Где-то с 1186 г. он переходит к решительным военным действиям против крестоносцев. Здесь также можно упомянуть героя, которого все знают по фильму «Царство небесное»: Рено Шатильонского, который тоже будет фигурировать во многих сочинениях. Этот рыцарь, сеньор крепости Керак де Моав, очень часто нападал на мусульманские караваны. И во время одного из рейдов он даже доставил свои галеры к порту Акаба, и его корабли уже бороздили просторы Красного моря, были очень рядом с Мединой и Меккой. И пронёсся слух, что он собирается похитить тело Пророка из Медины.
Эти действия Рено Шатильонского тоже способствовали тому, что Саладин перешёл к решительным действиям. В июне 1187 г. он перешёл Иордан, осадил Тивериаду. Он не собирался встречаться с иерусалимским королём Ги де Лузиньяном, но тот пошёл ему навстречу.
М. Родин: Правильно ли я понимаю, что поведение Саладина во время осады Иерусалима во многом потом легло в основу мифа, который потом сложился о нём?
С. Лучицкая: Да, безусловно. Потому что во время битвы при Хаттине, когда крестоносцы оказались побеждёнными Саладином, предводитель мусульман действительно оказался необычайно милосердным и великодушным. В битве при Хаттине он захватил в плен иерусалимского короля, самых главных христианских вождей, магистров орденов тамплиеров и госпитальеров, цвет французского рыцарства, он захватил Честной Крест. И потом он смог очень быстро завоевать многие города и приблизиться к Иерусалиму.
Следующая его победа после битвы при Хаттине – завоевание Иерусалима 2 октября 1187 г. Историки очень любят сопоставлять завоевание Иерусалима христианами в 1099 г., когда город был буквально потоплен в крови, и относительно мирное и бескровное отвоевание в 1187 г. Действительно, Саладин отпустил христианских пленников за ничтожный выкуп. Он разрешил всем жителям Иерусалима за очень скромную сумму выкупиться и покинуть Иерусалим. Он был очень тронут слезами знатных дам, которые пришли к нему рассказывать о том, что их мужья погибли в сражениях или томятся в мусульманском плену. И он некоторым разрешил даже без всякого выкупа покинуть Иерусалим.
Т.е. он действительно проявил необыкновенное великодушие, отпустив христианских пленников. Короля Ги де Лузиньяна он вообще отпустил под честное слово, и тот ему обещал никогда больше не воевать против мусульман.
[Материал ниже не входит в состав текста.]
(** The third file cannot be written. *)
Definition world_third_write_fails : world :=
  {| DB_CONFIG := sample_config;
     mysql_connect := fun _ _ _ _ => ConnectReturns true;
     player_merged_stats := [guard_a_24];
     player_salaries := [a_contract_24];
     table_collation := case_insensitive;
     read_sql_raises := fun _ => None;
     to_csv_raises :=
       fun f =>
         if String.eqb f "tableau_player_comparison.csv"
         then Some (error "Permission denied")
         else None;
     is_connected_at_exit := true |}.

(** The server goes away during the second query. *)
Definition world_server_gone : world :=
  {| DB_CONFIG := sample_config;
     mysql_connect := fun _ _ _ _ => ConnectReturns true;
     player_merged_stats := [guard_a_24];
     player_salaries := [a_contract_24];
     table_collation := case_insensitive;
     read_sql_raises :=
       fun d =>
         match d with
         | MainDashboardData => None
         | _ => Some (error "MySQL server has gone away")
         end;
     to_csv_raises := fun _ => None;
     is_connected_at_exit := false |}.

(* ================================================================== *)
(** ** Basic facts about the SQL layer *)
(* ================================================================== *)

Lemma value_wbind {A B : Type} (m : W A) (f : A -> W B) :
  value (wbind m f) = value (f (value m)).
Proof.
  unfold wbind, value. destruct m as [a n]. simpl.
  destruct (f a). reflexivity.
Qed.

Lemma warnings_wbind {A B : Type} (m : W A) (f : A -> W B) :
  division_warnings (wbind m f)
  = (division_warnings m + division_warnings (f (value m)))%nat.
Proof.
  unfold wbind, value, division_warnings. destruct m as [a n]. simpl.
  destruct (f a). reflexivity.
Qed.

Section Warnings.
Context {A B : Type}.

Lemma value_wmap (f : A -> W B) (l : list A) :
  value (wmap f l) = map (fun x => value (f x)) l.
Proof.
  induction l as [|x l IH]; [reflexivity|].
  cbn [wmap]. rewrite !value_wbind. unfold wret at 1. cbn [value fst map].
  now rewrite IH.
Qed.

Lemma warnings_wmap (f : A -> W B) (l : list A) :
  division_warnings (wmap f l)
  = list_sum (map (fun x => division_warnings (f x)) l).
Proof.
  induction l as [|x l IH]; [reflexivity|].
  cbn [wmap map list_sum]. rewrite !warnings_wbind, IH.
  unfold wret, division_warnings. simpl. lia.
Qed.

Lemma warnings_wmap_zero (f : A -> W B) (l : list A) :
  (forall x, In x l -> division_warnings (f x) = 0%nat) ->
  division_warnings (wmap f l) = 0%nat.
Proof.
  intros H. rewrite warnings_wmap.
  induction l as [|x l IH]; [reflexivity|].
  simpl. rewrite (H x (or_introl eq_refl)), IH; [reflexivity|].
  intros y Hy. apply H. now right.
Qed.
End Warnings.

Section Ordering.
Context {A : Type} (before : A -> A -> bool).

Lemma insert_sorted_perm (x : A) (l : list A) :
  Permutation (insert_sorted before x l) (x :: l).
Proof.
  induction l as [|y l IH]; simpl; [reflexivity|].
  destruct (before x y); [reflexivity|].
  rewrite IH. apply perm_swap.
Qed.

Lemma order_by_perm (l : list A) : Permutation (order_by before l) l.
Proof.
  induction l as [|x l IH]; simpl; [reflexivity|].
  rewrite insert_sorted_perm. now constructor.
Qed.

Lemma in_order_by (x : A) (l : list A) :
  In x (order_by before l) <-> In x l.
Proof.
  split; apply Permutation_in;
    [apply order_by_perm | symmetry; apply order_by_perm].
Qed.
End Ordering.

Section Joins.
Context {L R : Type} (on : L -> R -> tri).

Lemma in_left_join (l : L) (o : option R) (left : list L)
    (right : list R) :
  In (l, o) (left_join on left right) <->
  In l left /\
  match o with
  | None => forall r, In r right -> is_true (on l r) = false
  | Some r => In r right /\ is_true (on l r) = true
  end.
Proof.
  unfold left_join. rewrite in_flat_map. split.
  - intros [l' [Hl' Hin]].
    destruct (filter (fun r => is_true (on l' r)) right) as [|m ms] eqn:E.
    + destruct Hin as [Heq|[]]. injection Heq as -> <-.
      split; [assumption|]. intros r Hr.
      destruct (is_true (on l r)) eqn:Er; [|reflexivity].
      assert (Hf : In r (filter (fun r => is_true (on l r)) right))
        by (apply filter_In; now split).
      rewrite E in Hf. destruct Hf.
    + apply in_map_iff in Hin. destruct Hin as [r [Heq Hr]].
      injection Heq as -> <-. rewrite <- E in Hr.
      apply filter_In in Hr. now split.
  - intros [Hl Ho]. exists l. split; [assumption|].
    destruct o as [r|].
    + destruct Ho as [Hr Hon].
      assert (Hf : In r (filter (fun r => is_true (on l r)) right))
        by (apply filter_In; now split).
      destruct (filter (fun r => is_true (on l r)) right) as [|m ms];
        [destruct Hf|].
      apply in_map_iff. now exists r.
    + destruct (filter (fun r => is_true (on l r)) right) as [|m ms] eqn:E;
        [now left|].
      assert (Hm : In m (filter (fun r => is_true (on l r)) right))
        by (rewrite E; now left).
      apply filter_In in Hm. destruct Hm as [Hm Hon].
      rewrite (Ho m Hm) in Hon. discriminate.
Qed.
End Joins.

Lemma in_where {A : Type} (p : A -> tri) (x : A) (l : list A) :
  In x (where_ p l) <-> In x l /\ is_true (p x) = true.
Proof. unfold where_. apply filter_In. Qed.

Section Grouping.
Context {K A : Type} (eqb : K -> K -> bool) (key : A -> K).
Hypothesis eqb_refl : forall k, eqb k k = true.

Lemma add_to_group_new (k : K) (x : A) (gs : list (K * list A)) :
  exists k' xs, In (k', xs) (add_to_group eqb k x gs) /\
                eqb k k' = true /\ In x xs.
Proof.
  induction gs as [|[k0 xs0] gs IH]; simpl.
  - exists k, [x]. repeat split; [now left | apply eqb_refl | now left].
  - destruct (eqb k k0) eqn:E.
    + exists k0, (xs0 ++ [x]). repeat split; [now left | assumption |].
      apply in_or_app. right. now left.
    + destruct IH as [k' [xs [Hin [Hk Hx]]]].
      exists k', xs. repeat split; [now right | assumption | assumption].
Qed.

Lemma add_to_group_old (k k1 : K) (x y : A) (xs : list A)
    (gs : list (K * list A)) :
  In (k1, xs) gs -> In y xs ->
  exists xs', In (k1, xs') (add_to_group eqb k x gs) /\ In y xs'.
Proof.
  induction gs as [|[k0 xs0] gs IH]; simpl; [intros []|].
  intros [Heq|Hin] Hy.
  - injection Heq as -> ->.
    destruct (eqb k k1).
    + exists (xs ++ [x]). split; [now left|]. apply in_or_app. now left.
    + exists xs. split; [now left | assumption].
  - destruct (eqb k k0).
    + exists xs. split; [now right | assumption].
    + destruct (IH Hin Hy) as [xs' [Hin' Hy']].
      exists xs'. split; [now right | assumption].
Qed.
End Grouping.

(* ================================================================== *)
(** ** The guarded ratios *)
(* ================================================================== *)

Lemma Qlt_bool_iff (x y : Q) : Qlt_bool x y = true <-> x < y.
Proof.
  unfold Qlt_bool. rewrite negb_true_iff, <- not_true_iff_false, Qle_bool_iff.
  split; [apply Qnot_le_lt | apply Qlt_not_le].
Qed.

Lemma is_true_and (a b : tri) :
  is_true (sql_and a b) = is_true a && is_true b.
Proof. destruct a as [[]|], b as [[]|]; reflexivity. Qed.

Lemma is_true_or (a b : tri) :
  is_true (sql_or a b) = is_true a || is_true b.
Proof. destruct a as [[]|], b as [[]|]; reflexivity. Qed.

Lemma is_true_gt_zero (a : num) :
  is_true (sql_gt a (lit 0)) = true <-> positive a.
Proof.
  unfold positive. destruct a as [x|]; simpl.
  - destruct (Qlt_bool 0 x) eqn:E.
    + apply Qlt_bool_iff in E. split; [|reflexivity]. intros _. now exists x.
    + split; [discriminate|]. intros [q [Hq Hpos]]. injection Hq as <-.
      apply Qlt_bool_iff in Hpos. congruence.
  - split; [discriminate|]. intros [q [Hq _]]. discriminate.
Qed.

Lemma sql_div_defined (x y : Q) :
  ~ y == 0 -> sql_div (Some x) (Some y) = (Some (x / y), 0%nat).
Proof.
  intros H. unfold sql_div. destruct (Qeq_bool y 0) eqn:E; [|reflexivity].
  apply Qeq_bool_iff in E. contradiction.
Qed.

Lemma positive_not_null (a : num) : positive a -> a <> None.
Proof. intros [q [-> _]]. discriminate. Qed.

Lemma ROUND_null (a : num) (d : nat) : ROUND a d = None <-> a = None.
Proof. destruct a; simpl; split; congruence. Qed.

Lemma value_wret {A : Type} (a : A) : value (wret a) = a.
Proof. reflexivity. Qed.

Lemma warnings_wret {A : Type} (a : A) : division_warnings (wret a) = 0%nat.
Proof. reflexivity. Qed.

Lemma wbind_pure {A B : Type} (a : A) (f : A -> W B) :
  wbind (a, 0%nat) f = f a.
Proof. unfold wbind. destruct (f a). reflexivity. Qed.

Lemma guard_both_positive (a b : num) :
  is_true (sql_and (sql_gt a (lit 0)) (sql_gt b (lit 0))) = true <->
  positive a /\ positive b.
Proof.
  rewrite is_true_and, andb_true_iff, !is_true_gt_zero. reflexivity.
Qed.

(** Dividing a non-null number by a positive one: no warning, and a
    non-null quotient. *)
Lemma guarded_quotient (a : num) (y : Q) (d : nat) (k : num -> num) :
  0 < y -> a <> None -> (forall x, x <> None -> k x <> None) ->
  division_warnings (wbind (sql_div a (Some y)) (fun q => wret (ROUND (k q) d)))
  = 0%nat /\
  value (wbind (sql_div a (Some y)) (fun q => wret (ROUND (k q) d))) <> None.
Proof.
  intros Hy Ha Hk. destruct a as [x|]; [|congruence].
  rewrite warnings_wbind, value_wbind, sql_div_defined
    by (intros E; rewrite E in Hy; now apply Qlt_irrefl in Hy).
  split; [reflexivity|].
  rewrite value_wret. cbn [value fst]. rewrite ROUND_null.
  apply Hk. discriminate.
Qed.

Ltac unguarded H :=
  rewrite warnings_wret, value_wret;
  split; [reflexivity|];
  split; [intros Hnull; now contradiction Hnull|];
  intros Hpos; apply H in Hpos; congruence.

Lemma points_per_million_spec (pg_points salary : num) :
  division_warnings (points_per_million pg_points salary) = 0%nat /\
  (value (points_per_million pg_points salary) <> None <->
   positive pg_points /\ positive salary).
Proof.
  unfold points_per_million.
  destruct (is_true (sql_and (sql_gt pg_points (lit 0))
                             (sql_gt salary (lit 0)))) eqn:E;
    [|unguarded guard_both_positive].
  apply guard_both_positive in E. destruct E as [Ha [s [-> Hs]]].
  unfold lit. rewrite sql_div_defined by (intros E; discriminate E).
  rewrite wbind_pure.
  assert (Hm : 0 < s / 1000000) by (apply Qlt_shift_div_l; lra).
  destruct (guarded_quotient pg_points _ 2 (fun q => q) Hm
              (positive_not_null _ Ha) (fun x H => H)) as [Hw Hv].
  split; [exact Hw|].
  split; [intros _; split; [assumption | now exists s] | intros _; exact Hv].
Qed.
Ги де Лузиньян тут же отправился под Акру и начал очередные военные действия.
Это великодушное поведение оказалось очень важным сюжетом последующих сочинений о крестовых походах, об этой битве, о взятии Иерусалима. Саладин выглядел образцом великодушия и милосердия. Хотя на самом деле ситуация там была намного сложнее, потому что он также опасался, что мирное взятие Иерусалима может повредить его имиджу борца джихада, но тем не менее он не уступил просьбам своих соратников и пощадил христианских пленников.
2 октября 1187 г. – дата на самом деле символическая, потому что 2 октября пророк Мухаммед в своё время совершил ночное путешествие из Мекки в Иерусалим.
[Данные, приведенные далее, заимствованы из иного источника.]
(** * Colour-scheme derivation engine

    A shallow embedding of the Open Color scheme generator
    ([utils/openColor.ts] and [utils/colorSchemeGenerator.ts]): the hue
    classifier, the group statistics, the shade synthesizer, the
    orchestration [analyzeColorsForSchemeGeneration], the complete-palette
    builder, the nearest-scheme-colour matcher with its ranked and
    family-scoped variants, and the family statistics that the generator
    page ([ColorSchemeGenerator.tsx]) derives from the result.

    Numbers.  A JavaScript [number] is modelled as an extended real: finite
    values are exact reals of type [R] (rounding and overflow of IEEE doubles
    are not modelled), and the special values [Infinity], [-Infinity] and
    [NaN] are constructors of [number].  Quantities that the code can only
    ever produce as finite values have type [R]; the two places where a
    special value arises ([0 / 0] in [globalChroma], the literal [Infinity]
    in the matcher) have type [number].  Where the rounding of doubles
    decides a property, the arithmetic concerned is written a second time
    over binary64 floats, in the module [Binary64].

    Objects used as maps.  [Record<OpenColorHue, T>] is an association list
    in key insertion order; [Record<string, T>] built with [D.set] is a
    [gmap string T]. *)

From Stdlib Require Import Floats.
From Stdlib Require Import QArith Qround Reals Lra Lia ZArith List String Ascii.
From Stdlib Require Import Permutation.
From stdpp Require Import base list sorting gmap strings pretty.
Теперь можно поговорить о том, как все эти события, битва при Хаттине и завоевание Иерусалима, отозвались на Западе. Уже осенью 1187 г. вести об этом донеслись до Запада. Первой реакцией на эти события была булла папы Григория VIII, который призывал к новому крестовому походу. Надо сказать, что все папские буллы написаны очень сочным красочным языком, но эта булла, наверное, самая выразительная из всех. Она выдержана в стилистике и духе Плача Иеремии. Она даже начинается цитатой из Книги пророка Иеремии: «О, кто даст голове моей воду и глазам моим – источник слёз!». Это плач римского понтифика. Он оплакивает гибель французского рыцарства, утрату Честного Креста. Но при этом он рассуждает, как любой церковный писатель. Он говорит о том, что это поражение – наказание за грехи. Христиане согрешили, и поэтому Саладин их победил. Но если они покаются, обратятся к Богу, то Бог поможет им сокрушить врагов. Очень интересно, что в этой булле Саладин только один раз упоминается по имени. А так он вообще назван «бичом божьим» («Flagellum Dei»). Т.е. он всего лишь инструмент гнева Бога.
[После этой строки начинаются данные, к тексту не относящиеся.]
Lemma search_groups prog s prev pos r :
  search prog s prev pos = Some r →
  ∀ g, (Open g ∈ prog → is_Some (r !! (2 * g)))
       ∧ (Close g ∈ prog → is_Some (r !! (2 * g + 1))).
Proof.
  revert prev pos. induction s as [|c s IH]; intros prev pos; cbn [search];
    destruct (exec prog _ prev pos {[0 := pos]}) eqn:He; try done.
  - intros [= <-]. by eapply exec_groups.
  - intros [= <-]. by eapply exec_groups.
  - apply IH.
Qed.

Lemma FindSubmatch_keyValPat_slots b m :
  FindSubmatch keyValPat b = Some m →
  ∃ whole key value, m = [Some whole; Some key; Some value].
Proof.
  unfold FindSubmatch. destruct (search _ _ _ _) as [cap|] eqn:Hs; [|done].
  cbn [mbind option_bind]. intros ?; simplify_eq.
  pose proof (search_keeps _ _ _ _ _ Hs) as [[i0 H0] [i1 H1]].
  pose proof (search_groups _ _ _ _ _ Hs 1) as [[i2 H2] [i3 H3]];
    [unfold keyValPat; set_solver..|].
  pose proof (search_groups _ _ _ _ _ Hs 2) as [[i4 H4] [i5 H5]];
    [unfold keyValPat; set_solver..|].
  change (NumSubexp keyValPat) with 2.
  cbn [seq fmap list_fmap]. unfold submatch. cbn [Nat.mul Nat.add].
  cbn [Nat.mul Nat.add] in *.
  rewrite H0, H1, H2, H3, H4, H5. by eexists _, _, _.
Qed.

End Readers.

(** *** Recognizers *)

Section Recognizers.

Variable os : world.

#[local] Arguments FindSubmatch : simpl never.
#[local] Arguments labelHostResource : simpl never.
#[local] Arguments cmdMatcher_Scan : simpl never.

Lemma label_of_match l m cmm :
  FindSubmatch keyValPat (Some l) = Some m → cmm_match cmm = Some m →
  labelHostResource cmm = Some (line_label l).
Proof.
  intros Hf Hm. unfold line_label. rewrite Hf.
  destruct (FindSubmatch_keyValPat_slots _ _ Hf) as (whole & key & value & ->).
  unfold slot_text. cbn [lookup list_lookup string_of].
  unfold labelHostResource, classify.
  rewrite (MatchText_in_range cmm _ 1 (Some key) Hm) by done.
  cbn [mbind option_bind string_of].
  destruct (String.prefix "hostpci" key).
  { rewrite (MatchText_in_range cmm _ 2 (Some value) Hm) by done.
    cbn [mbind option_bind string_of].
    by rewrite IndexByte_until_comma. }
  destruct (String.prefix "usb" key); [|done].
  rewrite (Match_in_range cmm _ 2 (Some value) Hm) by done.
  cbn [mbind option_bind]. rewrite FindSubmatch_usbHostPat.
  cbn [string_of].
  destruct (find_host None value) as [tok|]; done.
Qed.

Lemma has_label_match l :
  has_label l = true → is_Some (FindSubmatch keyValPat (Some l)).
Proof.
  unfold has_label, line_label.
  destruct (FindSubmatch keyValPat (Some l)); [by eexists|done].
Qed.

(** The labelled line that follows is found among the matching ones. *)
Lemma next_labelled_match lines :
  match next_match keyValPat lines with
  | Some (m, l, rest) =>
      next_labelled lines
      = (if has_label l then Some (l, rest) else next_labelled rest)
      ∧ length rest < length lines
  | None => next_labelled lines = None
  end.
Proof.
  induction lines as [|l rest IH]; [done|]. cbn [next_match next_labelled].
  destruct (FindSubmatch keyValPat (Some l)) as [m|] eqn:Em.
  - split; [done|simpl; lia].
  - assert (has_label l = false) as ->.
    { unfold has_label, line_label. by rewrite Em. }
    destruct (next_match keyValPat rest) as [[[m l'] rest']|]; [|done].
    destruct IH as [-> ?]. split; [done|simpl; lia].
Qed.

Lemma Scan_loop_recognizing fuel c fe tok ex lines m :
  Process c = true → length lines < fuel →
  cmdRecognizer_Scan_loop os fuel (recognizing c fe tok ex lines m "")
  = Some (recognized c fe lines, []).
Proof.
  intros Hp. revert tok ex lines m.
  induction fuel as [|fuel IH]; intros tok ex lines m Hf; [lia|].
  cbn [cmdRecognizer_Scan_loop]. unfold recognizing at 1.
  cbn [cmr_cmdMatcher]. rewrite cmdMatcher_Scan_matching by done.
  rewrite bind_Some_l. unfold matched, recognized.
  pose proof (next_labelled_match lines) as Hn.
  destruct (next_match keyValPat lines) as [[[m' l] rest]|] eqn:En.
  - destruct Hn as [-> Hlen]. apply next_match_Some in En as (Em & _ & _).
    change (cmr_rec (set_cmdMatcher _ _)) with labelHostResource.
    rewrite (label_of_match l m' (matching c fe (Some l) false rest keyValPat
                                    (Some m')) Em eq_refl).
    cbn [lift]. rewrite bind_ret_l. unfold has_label.
    destruct (String.eqb (line_label l) "") eqn:El; cbn [negb].
    + apply String.eqb_eq in El. rewrite El.
      change (set_label _ "")
        with (recognizing c fe (Some l) false rest (Some m') "").
      rewrite IH by lia. done.
    + rewrite Em. done.
  - rewrite Hn. done.
Qed.

Lemma Scan_loop_recognizer_from fuel cmr c fe lines t :
  cmr_rec cmr = labelHostResource → cmr_label cmr = ""%string →
  cmdMatcher_Scan os (cmr_cmdMatcher cmr)
  = Some (matched c fe keyValPat lines, t) →
  Process c = true → length lines < fuel →
  cmdRecognizer_Scan_loop os fuel cmr = Some (recognized c fe lines, t).
Proof.
  intros Hrec Hlab Hs Hp Hf. destruct fuel as [|fuel]; [lia|].
  cbn [cmdRecognizer_Scan_loop]. rewrite Hs, bind_Some_l.
  destruct cmr as [cmm rec lab]. simpl in Hrec, Hlab. subst rec lab.
  unfold matched, recognized.
  pose proof (next_labelled_match lines) as Hn.
  destruct (next_match keyValPat lines) as [[[m' l] rest]|] eqn:En.
  - destruct Hn as [-> Hlen]. apply next_match_Some in En as (Em & _ & _).
    change (cmr_rec (set_cmdMatcher _ _)) with labelHostResource.
    rewrite (label_of_match l m' (matching c fe (Some l) false rest keyValPat
                                    (Some m')) Em eq_refl).
    cbn [lift]. rewrite bind_ret_l. unfold has_label.
    destruct (String.eqb (line_label l) "") eqn:El; cbn [negb].
    + apply String.eqb_eq in El. rewrite El.
      change (set_label _ "")
        with (recognizing c fe (Some l) false rest (Some m') "").
      rewrite Scan_loop_recognizing by (done || lia). by rewrite app_nil_r.
    + rewrite Em. cbn. by rewrite app_nil_r.
  - rewrite Hn. cbn. by rewrite app_nil_r.
Qed.

Lemma cmdRecognizer_Scan_recognizing c fe tok ex lines m lab :
  Process c = true →
  cmdRecognizer_Scan os (recognizing c fe tok ex lines m lab)
  = Some (recognized c fe lines, []).
Proof.
  intros Hp. unfold cmdRecognizer_Scan.
  apply Scan_loop_recognizer_from; [done..| |done|].
  - apply cmdMatcher_Scan_matching. done.
  - unfold unread, unread_lines; simpl. lia.
Qed.

Lemma cmdRecognizer_Scan_fresh c :
  Process c = false → launch_err (command os (Args c)) = None →
  cmdRecognizer_Scan os (recognizeCommand c keyValPat labelHostResource)
  = Some (recognized (started c) (read_err (command os (Args c)))
            (output (command os (Args c))),
          [EvStart (Args c)]).
Proof.
  intros Hp Hl. unfold cmdRecognizer_Scan.
  apply Scan_loop_recognizer_from; [done..| |done|].
  - by apply cmdMatcher_Scan_fresh.
  - unfold unread, unread_lines; simpl. lia.
Qed.

Lemma cmdRecognizer_Scan_refused c e :
  Process c = false → launch_err (command os (Args c)) = Some e →
  ∃ csc',
    cmdRecognizer_Scan os (recognizeCommand c keyValPat labelHostResource)
    = Some ((false,
             {| cmr_cmdMatcher :=
                  {| cmm_cmdScanner := csc'; cmm_pat := keyValPat;
                     cmm_match := None |};
                cmr_rec := labelHostResource; cmr_label := "" |}), [])
    ∧ csc_cmd csc' = Some c ∧ csc_err csc' = Some e.
Proof.
  intros Hp Hl. unfold cmdRecognizer_Scan. cbn [cmdRecognizer_Scan_loop].
  change (cmr_cmdMatcher (set_label _ _)) with (matchCommand c keyValPat).
  destruct (cmdMatcher_Scan_refused os c keyValPat e Hp Hl)
    as (csc' & -> & Hc & He).
  exists csc'. by rewrite bind_Some_l.
Qed.

End Recognizers.

(** ** Reading a command to its end *)

Section Reading.

Variable os : world.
Точно так же он изображается в первых сочинениях о событиях 1187 г. Есть поэма о Саладине, где тоже автор подробно описывает битву при Хаттине, называет Саладина бичом Божьим, но при этом он также уделяет внимание его жизни и деяниям, и в частности он ему приписывает убийство египетского халифа, Нур ад-Дина, и т.д.
Это такие первые портреты Саладина, в основе которых искажённые сведения, которые приносились паломниками. Он описан как враг, с которым надо сражаться. Потом начался Третий крестовый поход.
М. Родин: Тот самый, который возглавлял Ричард Львиное Сердце.
С. Лучицкая: Да. Христиане надеялись вернуть Иерусалим. У них были успехи: крестоносцы взяли Акру. Но так получилось, что французский король, Филипп II Август, уехал во Францию. Ричард Львиное Сердце остался один на Ближнем Востоке. Но он сумел одержать победу в битве при Яффе и в битве при Арсуфе. После этого ему пришлось пойти на мир с Саладином. Саладин оставался по прежнему сильным противником, и Иерусалим был в его руках.
И отношение к нему начинает меняться. До этого авторы изображали его, как бич Божий, как противника, которого следует сокрушить. А теперь уже Саладин кажется опасным, как никогда. И христианам нужно было с этим мириться. И они начинают изображать султана как благородного противника, гуманного правителя, который может в том числе с уважением относиться к христианам.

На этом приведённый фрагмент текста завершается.